In this year’s photo the pair are joined by their grandchildren – three-month-old twins, Maddie and Quinn – who are Kyle’s children.
Paul believes his love of gardening is ‘in his genes’ as his grandmother, Mary Allen, worked as an assistant for a family in Nottingham, UK before moving over to Canada in 1910.
She lived to 107 and the family owe their grandma’s longevity to a healthy organic life. Paul also says his mother’s approach to life influenced him greatly.

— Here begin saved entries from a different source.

(* ===== verification/MemSuspension.v ===== *)
(** * MemSuspension: suspending a process and bringing it back

    Correctness of [manejar_suspender_proceso] and
    [manejar_des_suspender_proceso] (defined in [MemScheduler]) over the Swap
    device of [Swap] and the flat RAM of [MemoryIO]: what a suspended segment
    leaves in the blocks it reserved, what the rollback restores, and that the
    two handlers together give every segment its bytes back. *)

From S2P Require Import Prelude Bloques Wire Buffer Tipos Mensajes Texto Conexiones Stick Swap Memoria MemoryIO MemSwap Procesos Compactacion MemScheduler MemInv MemSegmentos.

(** ** What a suspended segment leaves in Swap *)

Definition n_bloques (limite bs : Z) : Z := (limite + bs - 1) / bs.
Definition bloques_de (bs : Z) (segs : list t_segmento) : Z :=
  suma_Z ((fun s => n_bloques (s_limite s) bs) <$> segs).

(** The bytes of the [b]-th block of a segment. *)
Definition pieza (bs : Z) (datos : list byte) (b : Z) : list byte :=
  take (Z.to_nat bs) (drop (Z.to_nat (b * bs)) datos).

(** The blocks from [b0] on of a segment with bytes [datos]. *)
Definition guardado_desde (b0 : Z) (s : swap) (seg : t_segmento) (datos : list byte) : Prop :=
  let bs := sw_block_size (sw_config s) in
  forall b, b0 <= b < n_bloques (s_limite seg) bs ->
    take (length (pieza bs datos b)) (bloque s (swap_bloque_inicio seg + b)) = pieza bs datos b.

Record guardado (s : swap) (seg : t_segmento) (datos : list byte) : Prop := {
  g_largo : Z.of_nat (length datos) = s_limite seg;
  g_limite : s_limite seg < 1073741824;
  g_inicio : 0 <= swap_bloque_inicio seg;
  g_fin : swap_bloque_inicio seg + n_bloques (s_limite seg) (sw_block_size (sw_config s)) <= cantidad_bloques s;
  g_datos : guardado_desde 0 s seg datos }.

(** A segment before and after the suspension. *)
Definition suspendido (s : swap) (ram : list byte) (seg seg' : t_segmento) : Prop :=
  s_id seg' = s_id seg /\ s_limite seg' = s_limite seg /\ s_base seg' = NEG1 /\
  exists datos, leer_buffer ram (s_base seg) (s_limite seg) = Some datos /\ guardado s seg' datos.

(** ** Arithmetic of the blocks *)

Lemma n_bloques_pos l bs : 0 <= l -> 0 < bs -> 0 <= n_bloques l bs.
Proof. intros. apply Z.div_pos; lia. Qed.

Lemma n_bloques_dentro l bs b : 0 < bs -> b < n_bloques l bs -> b * bs < l.
Proof. intros Hb H. unfold n_bloques in H. pose proof (Z.mul_div_le (l + bs - 1) bs Hb). nia. Qed.

Lemma n_bloques_cubre l bs : 0 < bs -> l <= n_bloques l bs * bs.
Proof. intros Hb. unfold n_bloques. pose proof (Z.mul_succ_div_gt (l + bs - 1) bs Hb). nia. Qed.

Lemma cantidad_de_bloques_ok l bs :
  0 <= l < 1073741824 -> 0 < bs <= 1073741824 -> cantidad_de_bloques l bs = Some (n_bloques l bs).
Proof.
  intros Hl Hb. unfold cantidad_de_bloques, n_bloques. destruct (Z.eqb_spec bs 0); [lia|].
  rewrite add32_small by lia. by rewrite sub32_small by lia.
Qed.

(** The chunk of a block: all of it, or what is left of the segment. *)
Lemma tamanio_chunk_ok l bs b datos :
  Z.of_nat (length datos) = l -> l < 1073741824 -> 0 < bs <= 1073741824 -> 0 <= b < n_bloques l bs ->
  tamanio_chunk l bs (n_bloques l bs) b = Z.of_nat (length (pieza bs datos b)).
Proof.
  intros Hd Hl Hb Hn. unfold tamanio_chunk, pieza. autorewrite with largo.
  pose proof (n_bloques_dentro l bs b ltac:(lia) ltac:(lia)).
  assert (Hpos : 0 <= b * bs) by nia. assert (Hl1 : 1 <= l) by lia.
  assert (Hmax : n_bloques l bs <= l) by (apply Z.div_le_upper_bound; nia).
  rewrite (sub32_small (n_bloques l bs) 1) by lia. unfold mul32.
  destruct (Z.eqb_spec b (n_bloques l bs - 1)) as [->|Hne].
  - pose proof (n_bloques_cubre l bs ltac:(lia)).
    rewrite u32_small by (unfold es_u32; nia). rewrite sub32_small by nia. lia.
  - pose proof (n_bloques_dentro l bs (b + 1) ltac:(lia) ltac:(lia)). lia.
Qed.

Lemma pieza_leer ram d l datos bs b :
  0 <= d -> 0 <= l -> 0 < bs -> 0 <= b -> leer_buffer ram d l = Some datos ->
  b * bs < l ->
  leer_buffer ram (d + b * bs) (Z.of_nat (length (pieza bs datos b))) = Some (pieza bs datos b).
Proof.
  intros Hd Hl Hb H0 H Hlt. pose proof (length_leer_buffer _ _ _ _ Hd Hl H) as Hlen.
  revert H. unfold leer_buffer. destruct (Z.leb_spec (d + l) (Z.of_nat (length ram))); [|done].
  intros [= <-]. autorewrite with largo in Hlen.
  assert (Hp : length (pieza bs (take (Z.to_nat l) (drop (Z.to_nat d) ram)) b) =
               Z.to_nat (Z.min bs (l - b * bs))) by (unfold pieza; autorewrite with largo; nia).
  rewrite Hp. destruct (Z.leb_spec (d + b * bs + Z.of_nat (Z.to_nat (Z.min bs (l - b * bs)))) (Z.of_nat (length ram)));
    [|lia]. f_equal. unfold pieza. rewrite skipn_firstn_comm, take_take, drop_drop.
  f_equal; [nia|]. f_equal. nia.
Qed.

(** ** [volcar_segmento_a_swap] *)

(** What the loop needs of the segment: its bytes in RAM, its blocks in Swap. *)
Record volcable (m : memoria) (ram : list byte) (s : swap) (seg : t_segmento) (datos : list byte) : Prop := {
  vo_ram : ram_es m ram;
  vo_swap : swap_enlazado m s;
  vo_leer : leer_buffer ram (s_base seg) (s_limite seg) = Some datos;
  vo_base : 0 <= s_base seg;
  vo_limite : 0 <= s_limite seg;
  vo_inicio : 0 <= swap_bloque_inicio seg;
  vo_fin : swap_bloque_inicio seg + n_bloques (s_limite seg) (sw_block_size (sw_config s)) <= cantidad_bloques s }.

‘She taught me the importance of preserving food. I grow a garden so I can process a year’s supply of food in his cold cellar,’ Paul says.
‘These days with the cost of food growing your own in a garden is the way to go.
‘When my dad, Joseph died, I was 10 and my mum and I didn’t have much – except our garden.
‘I picked up a pitchfork and thought: “Well we’ve got to eat,” and that’s where my love of gardening came from – a need to.’
Paul said lockdown got him and Sandy back out in the garden after their busy lives took over.
‘As soon as lockdown hit, and we had nothing to do I was reminded of the joys of gardening,’ he says.
‘I’m so glad I re-found my love for gardening, and I hope my grandchildren will develop our green fingers too.’